The neighborhoods west of Dale Street filled in starting in the 1890s. Many Queen Anne, Eastlake, and Colonial Revival style homes remain here, with newer bungalows and a few Prairie-style homes west of Victoria Street. Lots here are slightly larger than in the neighborhood to the east. Note there are infill homes that have gone up over the years, so it’s not unusual to have several decades’ worth of homes on a single block.
A trip through this area reveals many existing Victorian-era working-class homes, with detailed window openings, porches and trim. Dwellings were 1 ½ to 2 stories tall. The larger homes are more grand than the smaller, simple frame and stick-style homes.

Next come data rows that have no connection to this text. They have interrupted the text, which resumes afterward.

(* ===== verification/Registry.v ===== *)
(** * The coordinator's registry: [crates/coordinator/src/registry.rs]

    The shard map (one routed leader per shard and its followers), the drain set and the
    virtual-shard table. [Instant]s and [Duration]s are integers in milliseconds. *)

From S2P Require Export Wire.

(** ** State *)

Record NodeInfo := {
  ni_node_id : string;
  ni_address : string;
  ni_role : NodeRole;
  ni_last_seen : Z;
}.

Record NodeSnapshot := {
  sn_node_id : string;
  sn_address : string;
  sn_role : NodeRole;
  sn_shard_id : Z;
  sn_since_seen : Z;
  sn_draining : bool;
}.

(** [Instant::saturating_duration_since]. *)
Definition since (now seen : Z) : Z := Z.max 0 (now - seen).

Definition from_info (info : NodeInfo) (shard_id now : Z) : NodeSnapshot :=
  {| sn_node_id := ni_node_id info; sn_address := ni_address info; sn_role := ni_role info;
     sn_shard_id := shard_id; sn_since_seen := since now (ni_last_seen info);
     sn_draining := false |}.

Definition DEFAULT_LIVENESS_TIMEOUT : Z := 15000.

Record Registry := {
  shard_count : Z;
  liveness_timeout : Z;
  leaders : gmap Z NodeInfo;
  followers : gmap Z (list NodeInfo);
  draining : gset string;
  vshards : list Z;
  placement_version : Z;
  authority_replicated : bool;
}.

Definition reg_new (n : Z) : Registry :=
  {| shard_count := n; liveness_timeout := DEFAULT_LIVENESS_TIMEOUT; leaders := ∅;
     followers := ∅; draining := ∅; vshards := []; placement_version := 0;
     authority_replicated := false |}.

(** Functional updates of the mutable fields. *)
Definition set_map (r : Registry) (ls : gmap Z NodeInfo) (fs : gmap Z (list NodeInfo)) : Registry :=
  {| shard_count := shard_count r; liveness_timeout := liveness_timeout r; leaders := ls;
     followers := fs; draining := draining r; vshards := vshards r;
     placement_version := placement_version r;
     authority_replicated := authority_replicated r |}.
Definition set_draining (r : Registry) (d : gset string) : Registry :=
  {| shard_count := shard_count r; liveness_timeout := liveness_timeout r;
     leaders := leaders r; followers := followers r; draining := d; vshards := vshards r;
     placement_version := placement_version r;
     authority_replicated := authority_replicated r |}.
Definition set_table (r : Registry) (vs : list Z) (version : Z) : Registry :=
  {| shard_count := shard_count r; liveness_timeout := liveness_timeout r;
     leaders := leaders r; followers := followers r; draining := draining r; vshards := vs;
     placement_version := version; authority_replicated := authority_replicated r |}.

Definition with_liveness_timeout (r : Registry) (timeout : Z) : Registry :=
  {| shard_count := shard_count r; liveness_timeout := timeout; leaders := leaders r;
     followers := followers r; draining := draining r; vshards := vshards r;
     placement_version := placement_version r;
     authority_replicated := authority_replicated r |}.

Definition with_replicated_authority (r : Registry) : Registry :=
  {| shard_count := shard_count r; liveness_timeout := liveness_timeout r;
     leaders := leaders r; followers := followers r; draining := draining r;
     vshards := vshards r; placement_version := placement_version r;
     authority_replicated := true |}.

(** [(0..v).map(|i| i % n)]; the remainder by zero panics, so this is for [n > 0]. *)
Definition with_vshards (r : Registry) (v : nat) : Registry :=
  set_table r ((λ i, Z.of_nat i mod shard_count r) <$> seq 0 v) (placement_version r).

Definition vshard_assignments (r : Registry) : list Z := vshards r.

(** ** The placement table *)

Definition validate_reassign (r : Registry) (vshard group : Z) : result () string :=
  if bool_decide (vshards r = []) then Err "virtual shards are not enabled"%string
  else if Z.of_nat (length (vshards r)) <=? vshard then
    Err ("vshard " +:+ show_Z vshard +:+ " out of range (V="
         +:+ show_nat (length (vshards r)) +:+ ")")%string
  else if shard_count r <=? group then
    Err ("group " +:+ show_Z group +:+ " out of range (N=" +:+ show_Z (shard_count r)
         +:+ ")")%string
  else Ok ().

Definition reassign_vshard (r : Registry) (vshard group : Z) : Registry * result () string :=
  if bool_decide (vshards r = []) then (r, Err "virtual shards are not enabled"%string)
  else if Z.of_nat (length (vshards r)) <=? vshard then
    (r, Err ("vshard " +:+ show_Z vshard +:+ " out of range (V="
             +:+ show_nat (length (vshards r)) +:+ ")")%string)
  else if shard_count r <=? group then
    (r, Err ("group " +:+ show_Z group +:+ " out of range (N=" +:+ show_Z (shard_count r)
             +:+ ")")%string)
  else (set_table r (<[Z.to_nat vshard := group]> (vshards r))
          (wrap_u64 (placement_version r + 1)), Ok ()).

(** ** Authority *)

Definition apply_drain_marker (r : Registry) (node_id : string) : Registry :=
  set_draining r ({[node_id]} ∪ draining r).

Definition authority (r : Registry) : list Z * list string :=
  (vshards r, sort_by str_cmp (elements (draining r))).

Definition set_authority (r : Registry) (vs : list Z) (ds : list string) : Registry :=
  set_draining (set_table r vs (wrap_u64 (placement_version r + 1))) (list_to_set ds).

Section ops.
Context {HO : HashOrder}.

(** ** Lookup *)

Definition is_node (node_id : string) (n : NodeInfo) : bool :=
  bool_decide (ni_node_id n = node_id).

Definition knows_node (r : Registry) (node_id : string) : bool :=
  existsb (is_node node_id) (hm_values (leaders r))
  || existsb (is_node node_id) (concat (hm_values (followers r))).

Definition mark_draining (r : Registry) (node_id : string) : Registry * bool :=
  let known := knows_node r node_id in
  (if known then set_draining r ({[node_id]} ∪ draining r) else r, known).

Definition leader_addresses (r : Registry) : list string :=
  ni_address <$> hm_values (leaders r).

Definition follower_addresses (r : Registry) (shard_id : Z) : list string :=
  match followers r !! shard_id with
  | Some nodes => ni_address <$> nodes
  | None => []
  end.

Definition leaders_registered (r : Registry) : nat := size (leaders r).

Definition all_shards_have_leader (r : Registry) : bool :=
  wrap_u32 (Z.of_nat (size (leaders r))) =? shard_count r.

(** ** Registration *)

Definition reject (r : Registry) (message : string) : RegisterNodeResponse :=
  {| rp_accepted := false; rp_cluster_size := shard_count r; rp_message := message |}.

(** The live-leader guard: the incumbent that blocks a leader registration. *)
Definition blocking_leader (r : Registry) (req : RegisterNodeRequest) (now : Z)
    : option NodeInfo :=
  match leaders r !! rn_shard_id req with
  | Some current =>
      let current_is_live := since now (ni_last_seen current) <=? liveness_timeout r in
      if current_is_live && negb (bool_decide (ni_node_id current = rn_node_id req))
      then Some current else None
  | None => None
  end.

(** The follower list after a registration: the node's entry is replaced in place, or
    appended. *)
Fixpoint upsert (info : NodeInfo) (nodes : list NodeInfo) : list NodeInfo :=
  match nodes with
  | [] => [info]
  | n :: k => if bool_decide (ni_node_id n = ni_node_id info) then info :: k
              else n :: upsert info k
  end.

Definition show_role (role : NodeRole) : string :=
  match role with
  | RoleUnspecified => "Unspecified" | Leader => "Leader" | Follower => "Follower"
  end.

Definition register_at (r : Registry) (req : RegisterNodeRequest) (now : Z)
    : Registry * RegisterNodeResponse :=
  if shard_count r <=? rn_shard_id req then
    (r, reject r ("shard_id " +:+ show_Z (rn_shard_id req) +:+ " out of range for N="
                  +:+ show_Z (shard_count r)))
  else
    let role := role_of_i32 (rn_role req) in
    match (if decide (role = Leader) then blocking_leader r req now else None) with
    | Some current =>
        (r, reject r ("shard " +:+ show_Z (rn_shard_id req) +:+ " already has a live leader '"
                      +:+ ni_node_id current +:+ "'; rejecting takeover by '"
                      +:+ rn_node_id req +:+ "'"))
    | None =>
        let info := {| ni_node_id := rn_node_id req; ni_address := rn_address req;
                       ni_role := role; ni_last_seen := now |} in
        let accepted :=
          {| rp_accepted := true; rp_cluster_size := shard_count r;
             rp_message := "registered shard " +:+ show_Z (rn_shard_id req) +:+ " as "
                           +:+ show_role role |} in
        match role with
        | Leader => (set_map r (<[rn_shard_id req := info]> (leaders r)) (followers r), accepted)
        | Follower =>
            let nodes := default [] (followers r !! rn_shard_id req) in
            (set_map r (leaders r) (<[rn_shard_id req := upsert info nodes]> (followers r)),
             accepted)
        | RoleUnspecified => (r, reject r "role unspecified")
        end
    end.

(** ** Liveness *)

Definition touch (now : Z) (n : NodeInfo) : NodeInfo :=
  {| ni_node_id := ni_node_id n; ni_address := ni_address n; ni_role := ni_role n;
     ni_last_seen := now |}.

(** The first shard, in iteration order, routed to the node; the first follower entry. *)
Definition find_leader (r : Registry) (node_id : string) : option (Z * NodeInfo) :=
  snd <$> list_find (λ kn, ni_node_id kn.2 = node_id) (hm_order (leaders r)).

Definition find_follower (r : Registry) (node_id : string) : option (Z * nat) :=
  head (omap (λ kn : Z * list NodeInfo,
                match list_find (λ n, ni_node_id n = node_id) kn.2 with
                | Some (idx, _) => Some (kn.1, idx)
                | None => None
                end) (hm_order (followers r))).

Definition heartbeat (r : Registry) (node_id : string) (now : Z) : Registry * option NodeRole :=
  match find_leader r node_id with
  | Some (shard, node) =>
      (set_map r (<[shard := touch now node]> (leaders r)) (followers r), Some Leader)
  | None =>
      match find_follower r node_id with
      | Some (shard, idx) =>
          (set_map r (leaders r) (alter (alter (touch now) idx) shard (followers r)),
           Some Follower)
      | None => (r, None)
      end
  end.

Definition stale (now timeout : Z) (n : NodeInfo) : bool := timeout <? since now (ni_last_seen n).

(** The [while] loop over one follower list: the nodes kept and the nodes removed. *)
Fixpoint reap_list (now timeout : Z) (nodes : list NodeInfo) : list NodeInfo * list NodeInfo :=
  match nodes with
  | [] => ([], [])
  | n :: k => let '(kept, removed) := reap_list now timeout k in
              if stale now timeout n then (kept, n :: removed) else (n :: kept, removed)
  end.

Definition reap_dead (r : Registry) (now timeout : Z) : Registry * list NodeInfo :=
  let dead_shards := (filter (λ kn, stale now timeout kn.2 = true) (hm_order (leaders r))).*1 in
  let '(leaders', removed_leaders) :=
    foldl (λ '(ls, removed) shard,
             match ls !! shard with
             | Some node => (delete shard ls, removed ++ [node])
             | None => (ls, removed)
             end) (leaders r, []) dead_shards in
  let followers' := (λ nodes, (reap_list now timeout nodes).1) <$> followers r in
  let removed := removed_leaders
    ++ concat ((λ nodes, (reap_list now timeout nodes).2) <$> hm_values (followers r)) in
  let r' := set_map r leaders' followers' in
  (if authority_replicated r then r'
   else set_draining r' (foldl (λ d n, d ∖ {[ni_node_id n]}) (draining r) removed),
   removed).

(** ** Leadership *)

Definition with_role (role : NodeRole) (n : NodeInfo) : NodeInfo :=
  {| ni_node_id := ni_node_id n; ni_address := ni_address n; ni_role := role;
     ni_last_seen := ni_last_seen n |}.

Definition report_raft_leader (r : Registry) (node_id : string) (now : Z)
    : Registry * option Z :=
  match find_leader r node_id with
  | Some (shard, leader) =>
      (set_map r (<[shard := touch now leader]> (leaders r)) (followers r), None)
  | None =>
      match find_follower r node_id with
      | None => (r, None)
      | Some (shard, idx) =>
          let nodes := default [] (followers r !! shard) in
          match nodes !! idx with
          | None => (r, None)
          | Some node =>
              let promoted := touch now (with_role Leader node) in
              let followers1 := <[shard := delete idx nodes]> (followers r) in
              let followers2 :=
                match leaders r !! shard with
                | Some old =>
                    <[shard := default [] (followers1 !! shard) ++ [with_role Follower old]]>
                      followers1
                | None => followers1
                end in
              (set_map r (<[shard := promoted]> (leaders r)) followers2, Some shard)
          end
      end
  end.

(** One iteration of [promote_orphaned_shards]. [Vec::pop] takes the last follower. *)
Definition promote_shard (st : Registry * list (Z * string)) (shard : Z)
    : Registry * list (Z * string) :=
  let '(r, promotions) := st in
  match leaders r !! shard with
  | Some _ => st
  | None =>
      match followers r !! shard with
      | None => st
      | Some nodes =>
          match last nodes with
          | None => st
          | Some node =>
              let rest := take (length nodes - 1) nodes in
              let fs := if bool_decide (rest = []) then delete shard (followers r)
                        else <[shard := rest]> (followers r) in
              (set_map r (<[shard := with_role Leader node]> (leaders r)) fs,
               promotions ++ [(shard, ni_node_id node)])
          end
      end
  end.

Definition promote_orphaned_shards (r : Registry) : Registry * list (Z * string) :=
  foldl promote_shard (r, []) (hm_keys (followers r)).

(** ** Views *)

Definition snap_one (r : Registry) (now shard_id : Z) (info : NodeInfo) : NodeSnapshot :=
  let s := from_info info shard_id now in
  {| sn_node_id := sn_node_id s; sn_address := sn_address s; sn_role := sn_role s;
     sn_shard_id := sn_shard_id s; sn_since_seen := sn_since_seen s;
     sn_draining := bool_decide (sn_node_id s ∈ draining r) |}.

The area also has many of the city’s oldest wood, brick and block apartment buildings and duplexes, as well as many more converted corner stores, taverns, confectionaries and shops turned into housing. The neighborhood doesn’t have as many converted commercial buildings as the neighborhood east of Dale. But it does have mixed-use buildings that have been in place for more than a century, such as 741 Edmund Ave. and repurposed commercial/industrial buildings including 500 N. Grotto St.
There are also a number of historic duplexes and even a few original triplexes and fourplexes. Unlike conversions from single-family to multi-family, which accelerated during the post-World War II housing shortages, these homes were built to house more than one family.